Best method to measure Development (Human Development Report) :-

 Human Development Index or Human Development Report published by UNDP is one of the best methods to
measure the development of a nation.
 The Human Development report is based on three pillars and these pillars are as follows :-
• Living Standard (Per Capita Income)
• Health Status (Life Expectancy)
• Educational levels of the people (Literacy rate and Enrolment Ratio)
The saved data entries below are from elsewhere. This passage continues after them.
Definition limiter_kept (l l' : Limiter) : Prop :=
  table_kept (l_ip l) (l_ip l') /\ table_kept (l_prefix l) (l_prefix l') /\
  forall ev, bucket_kept (quad_get (l_global l) ev) (quad_get (l_global l') ev).

Lemma entry_kept_refl (e : Entry) : entry_kept e e.
Proof. split_and!; auto. intros ev. now left. Qed.

Lemma entry_kept_touched (e e' : Entry) : entry_kept e e' -> entry_kept e (set_touched e' now).
Proof. done. Qed.

Lemma table_kept_refl (t : Table) : table_kept t t.
Proof. intros k. destruct (table_get t k); auto using entry_kept_refl. Qed.

Lemma table_kept_put (t : Table) (k : IpAddr) (e e' : Entry) :
  table_wf t -> table_get t k = Some e -> entry_kept e e' -> table_kept t (table_put t k e').
Proof.
  intros W G K k'. rewrite table_get_put by done. case_decide as D.
  - subst. now rewrite G.
  - apply table_kept_refl.
Qed.

Lemma table_kept_store (t : Table) (k : IpAddr) (e' : Entry) :
  table_wf t -> (forall e, table_get t k = Some e -> entry_kept e e') ->
  table_kept t (store_existing t k e').
Proof.
  intros W K. unfold store_existing, is_new. destruct (table_get t k) as [e |] eqn:G.
  - apply (table_kept_put t k e); auto.
  - apply table_kept_refl.
Qed.

Lemma entry_available_kept (e : Entry) (ev : Event) (f : f64) :
  mode_factor cfg p = Some f ->
  entry_kept e (snd (entry_available (set_touched e now) ev now f (preserve_burst cfg))).
Proof.
  intros Hf. unfold entry_available. cbn [set_touched e_buckets].
  destruct (Bucket_available (quad_get (e_buckets e) ev) now f (preserve_burst cfg)) as [ok b] eqn:E.
  split_and!; try done. intros ev'. cbn [snd set_bucket e_buckets]. rewrite quad_get_set.
  case_decide as D; [subst ev' | now left].
  right. exists f. split; [done |]. unfold refreshed. now rewrite E.
Qed.

Lemma global_kept (q : Quad Bucket) (ev : Event) (f : f64) :
  mode_factor cfg p = Some f ->
  forall ev', bucket_kept (quad_get q ev')
    (quad_get (quad_set q ev (snd (Bucket_available (quad_get q ev) now f (preserve_burst cfg)))) ev').
Proof.
  intros Hf ev'. rewrite quad_get_set. case_decide as D; [subst ev' | now left].
  right. now exists f.
Qed.
End Kept.

Lemma keep_existing_kept (cfg : Limits) (p : Policy) (now : Instant) (l : Limiter) (ip prefix : IpAddr)
  (i net : Entry) (g : Quad Bucket) (m : Metrics) :
  table_wf (l_ip l) -> table_wf (l_prefix l) ->
  (forall e, table_get (l_ip l) ip = Some e -> entry_kept cfg p now e i) ->
  (forall e, table_get (l_prefix l) prefix = Some e -> entry_kept cfg p now e net) ->
  (forall ev, bucket_kept cfg p now (quad_get (l_global l) ev) (quad_get g ev)) ->
  limiter_kept cfg p now l (keep_existing l ip prefix i net g m).
Proof. intros. split_and!; [now apply table_kept_store .. | done]. Qed.

Lemma entry_or_new_existing (t : Table) (k : IpAddr) (r : Rates) (now : Instant) (e : Entry) :
  table_get t k = Some e -> entry_or_new t k r now = e.
Proof. intros H. unfold entry_or_new. now rewrite H. Qed.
Human Development Index (HDI):-

 Human Development Index is a composite statistic of life expectancy, education and per capita income
indicators, which are used to rank countries in four tires of human development.
 HDI (Human Development Index) Rank of India in the World is 136.

Body Mass Index (BMI):-

 BMI can be calculated by taping the weight of a person (kgs) & height (mtr) then divide the weight by the
square of the height of a person. If the result is less than 18.5 then person in under nourished & if more than
25, then person is over weight.
 In what respect is the criterion used by the UNDP for measuring development different from the one used by
the World Bank?

Sustainable Development:-

Sustainable Development is development that meets the needs of the present without compromising the ability of
future generations to meet their own needs.

Environment Degradation and Sustainable Development:-

 Environmental degradation refers to the destruction of natural environment by human activities to fulfil the
greediness of the human.
 The mismanagement of natural resources has resulted into the environmental degradation in the form of air
pollution, water pollution, depletion of natural resources etc.
 It has also threatened the dream of the sustainable development because it has created such type of
environment which is harmful for the existence of future generations.